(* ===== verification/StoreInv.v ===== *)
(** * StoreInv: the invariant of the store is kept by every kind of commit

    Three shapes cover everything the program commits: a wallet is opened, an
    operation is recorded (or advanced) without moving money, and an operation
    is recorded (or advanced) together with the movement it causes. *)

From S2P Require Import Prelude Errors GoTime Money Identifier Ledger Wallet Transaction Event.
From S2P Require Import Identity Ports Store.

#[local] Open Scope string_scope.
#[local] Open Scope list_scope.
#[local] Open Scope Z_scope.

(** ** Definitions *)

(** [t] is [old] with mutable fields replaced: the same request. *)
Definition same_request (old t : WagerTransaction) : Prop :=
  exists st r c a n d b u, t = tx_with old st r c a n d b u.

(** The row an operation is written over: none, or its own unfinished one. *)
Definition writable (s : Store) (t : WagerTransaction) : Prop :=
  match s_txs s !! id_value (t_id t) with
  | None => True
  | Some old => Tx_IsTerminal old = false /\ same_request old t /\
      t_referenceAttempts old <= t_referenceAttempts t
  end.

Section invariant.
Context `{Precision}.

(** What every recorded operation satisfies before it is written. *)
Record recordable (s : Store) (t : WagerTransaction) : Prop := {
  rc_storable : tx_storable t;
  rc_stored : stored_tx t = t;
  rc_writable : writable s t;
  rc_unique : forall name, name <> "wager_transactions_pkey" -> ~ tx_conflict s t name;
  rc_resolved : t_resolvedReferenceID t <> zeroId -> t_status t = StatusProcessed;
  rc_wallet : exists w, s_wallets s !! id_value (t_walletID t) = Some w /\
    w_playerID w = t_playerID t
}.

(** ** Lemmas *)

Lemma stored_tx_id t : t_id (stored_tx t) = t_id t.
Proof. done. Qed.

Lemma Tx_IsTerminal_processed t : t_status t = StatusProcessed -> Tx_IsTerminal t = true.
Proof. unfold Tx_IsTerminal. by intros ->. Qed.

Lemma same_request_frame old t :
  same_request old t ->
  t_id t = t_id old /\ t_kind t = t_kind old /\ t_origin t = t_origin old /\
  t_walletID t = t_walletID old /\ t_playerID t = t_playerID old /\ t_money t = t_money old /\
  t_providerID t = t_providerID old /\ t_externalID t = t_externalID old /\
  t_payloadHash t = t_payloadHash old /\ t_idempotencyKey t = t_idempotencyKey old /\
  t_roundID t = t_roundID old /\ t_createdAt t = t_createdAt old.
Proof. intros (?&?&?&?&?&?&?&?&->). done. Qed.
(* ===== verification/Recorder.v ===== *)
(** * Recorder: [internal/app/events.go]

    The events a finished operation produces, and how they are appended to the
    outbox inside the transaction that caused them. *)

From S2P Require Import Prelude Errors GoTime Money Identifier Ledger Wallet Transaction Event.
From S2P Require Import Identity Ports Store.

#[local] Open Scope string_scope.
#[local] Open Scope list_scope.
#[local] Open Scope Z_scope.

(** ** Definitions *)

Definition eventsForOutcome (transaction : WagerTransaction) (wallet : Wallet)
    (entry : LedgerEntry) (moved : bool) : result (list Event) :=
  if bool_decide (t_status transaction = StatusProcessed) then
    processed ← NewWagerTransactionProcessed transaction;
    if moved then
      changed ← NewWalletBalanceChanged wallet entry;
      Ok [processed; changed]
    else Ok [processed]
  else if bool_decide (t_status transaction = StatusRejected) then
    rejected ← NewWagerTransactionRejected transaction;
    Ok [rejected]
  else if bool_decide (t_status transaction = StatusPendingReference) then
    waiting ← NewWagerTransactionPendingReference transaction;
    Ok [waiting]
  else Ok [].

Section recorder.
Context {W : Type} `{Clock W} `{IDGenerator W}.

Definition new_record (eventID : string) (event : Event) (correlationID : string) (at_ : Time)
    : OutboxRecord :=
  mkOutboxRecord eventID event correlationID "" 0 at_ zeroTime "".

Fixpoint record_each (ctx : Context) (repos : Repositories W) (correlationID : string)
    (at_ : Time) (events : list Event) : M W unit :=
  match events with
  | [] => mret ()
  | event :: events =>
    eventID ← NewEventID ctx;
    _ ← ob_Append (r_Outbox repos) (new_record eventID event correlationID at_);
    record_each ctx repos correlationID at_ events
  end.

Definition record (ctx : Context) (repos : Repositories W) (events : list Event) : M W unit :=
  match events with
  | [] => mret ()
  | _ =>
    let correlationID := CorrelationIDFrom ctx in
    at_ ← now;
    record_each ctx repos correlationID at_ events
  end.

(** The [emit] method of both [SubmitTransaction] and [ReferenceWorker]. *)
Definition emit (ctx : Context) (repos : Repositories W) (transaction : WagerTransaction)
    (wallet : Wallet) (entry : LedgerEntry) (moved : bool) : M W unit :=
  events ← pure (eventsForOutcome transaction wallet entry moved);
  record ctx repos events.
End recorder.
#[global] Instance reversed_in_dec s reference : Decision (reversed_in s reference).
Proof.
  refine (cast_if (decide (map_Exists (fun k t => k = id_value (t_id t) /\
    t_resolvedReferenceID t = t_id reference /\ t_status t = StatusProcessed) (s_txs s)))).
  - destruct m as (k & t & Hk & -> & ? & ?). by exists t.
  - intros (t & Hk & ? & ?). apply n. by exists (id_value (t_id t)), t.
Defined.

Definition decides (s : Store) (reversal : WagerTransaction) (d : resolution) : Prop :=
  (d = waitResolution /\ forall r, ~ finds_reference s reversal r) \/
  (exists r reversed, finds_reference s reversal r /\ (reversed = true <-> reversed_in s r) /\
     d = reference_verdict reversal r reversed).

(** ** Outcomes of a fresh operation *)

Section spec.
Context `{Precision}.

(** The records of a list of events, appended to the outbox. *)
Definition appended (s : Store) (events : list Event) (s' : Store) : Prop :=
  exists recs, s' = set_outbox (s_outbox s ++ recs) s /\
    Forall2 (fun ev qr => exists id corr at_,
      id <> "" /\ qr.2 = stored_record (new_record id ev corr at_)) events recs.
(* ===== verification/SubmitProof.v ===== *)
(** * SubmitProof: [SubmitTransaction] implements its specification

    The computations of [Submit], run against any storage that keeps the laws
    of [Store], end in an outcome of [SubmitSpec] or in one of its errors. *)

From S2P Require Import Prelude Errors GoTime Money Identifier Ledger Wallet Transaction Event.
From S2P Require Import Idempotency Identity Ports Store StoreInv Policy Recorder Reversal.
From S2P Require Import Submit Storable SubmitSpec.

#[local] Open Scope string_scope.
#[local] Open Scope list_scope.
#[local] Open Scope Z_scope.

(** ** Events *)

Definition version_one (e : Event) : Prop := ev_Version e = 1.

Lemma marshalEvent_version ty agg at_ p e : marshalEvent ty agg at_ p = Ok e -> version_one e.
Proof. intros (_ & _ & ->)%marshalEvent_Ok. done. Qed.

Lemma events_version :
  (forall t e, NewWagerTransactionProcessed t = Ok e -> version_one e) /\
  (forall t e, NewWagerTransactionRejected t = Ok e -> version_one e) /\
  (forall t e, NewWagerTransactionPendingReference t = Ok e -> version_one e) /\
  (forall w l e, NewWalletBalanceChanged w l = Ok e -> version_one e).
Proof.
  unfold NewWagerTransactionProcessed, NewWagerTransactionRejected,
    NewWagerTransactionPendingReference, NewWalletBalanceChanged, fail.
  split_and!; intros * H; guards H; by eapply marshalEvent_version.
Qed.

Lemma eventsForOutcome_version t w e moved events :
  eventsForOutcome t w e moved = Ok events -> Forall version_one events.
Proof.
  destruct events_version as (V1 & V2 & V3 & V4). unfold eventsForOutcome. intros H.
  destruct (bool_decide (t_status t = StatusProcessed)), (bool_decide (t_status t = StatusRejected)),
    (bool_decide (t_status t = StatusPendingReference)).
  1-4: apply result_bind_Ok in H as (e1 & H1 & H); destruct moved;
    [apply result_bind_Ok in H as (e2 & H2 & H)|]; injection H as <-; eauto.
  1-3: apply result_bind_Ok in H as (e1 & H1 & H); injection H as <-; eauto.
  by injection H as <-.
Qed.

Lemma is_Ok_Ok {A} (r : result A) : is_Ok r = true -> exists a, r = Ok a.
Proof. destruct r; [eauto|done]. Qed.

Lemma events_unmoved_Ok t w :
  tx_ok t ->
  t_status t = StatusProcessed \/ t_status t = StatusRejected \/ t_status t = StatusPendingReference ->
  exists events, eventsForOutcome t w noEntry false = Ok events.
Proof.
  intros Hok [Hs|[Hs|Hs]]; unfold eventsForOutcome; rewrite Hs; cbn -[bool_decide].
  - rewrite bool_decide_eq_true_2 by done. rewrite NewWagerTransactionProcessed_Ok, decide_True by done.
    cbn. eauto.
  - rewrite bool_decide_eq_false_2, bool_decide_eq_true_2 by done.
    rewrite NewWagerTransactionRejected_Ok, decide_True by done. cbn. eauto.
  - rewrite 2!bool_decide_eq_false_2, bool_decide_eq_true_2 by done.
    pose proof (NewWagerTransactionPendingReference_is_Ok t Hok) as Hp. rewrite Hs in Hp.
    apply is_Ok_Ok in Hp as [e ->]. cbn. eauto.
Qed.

• TASK DIRECTIONS
Please return the lines above exactly, from the first one down to the line with "exists st r", and stop after that line.

• TASK RESPONSE
(* ===== verification/StoreInv.v ===== *)
(** * StoreInv: the invariant of the store is kept by every kind of commit

    Three shapes cover everything the program commits: a wallet is opened, an
    operation is recorded (or advanced) without moving money, and an operation
    is recorded (or advanced) together with the movement it causes. *)

From S2P Require Import Prelude Errors GoTime Money Identifier Ledger Wallet Transaction Event.
From S2P Require Import Identity Ports Store.

#[local] Open Scope string_scope.
#[local] Open Scope list_scope.
#[local] Open Scope Z_scope.

(** ** Definitions *)

(** [t] is [old] with mutable fields replaced: the same request. *)
Definition same_request (old t : WagerTransaction) : Prop :=
  exists st r c a n d b u, t = tx_with old st r c a n d b u.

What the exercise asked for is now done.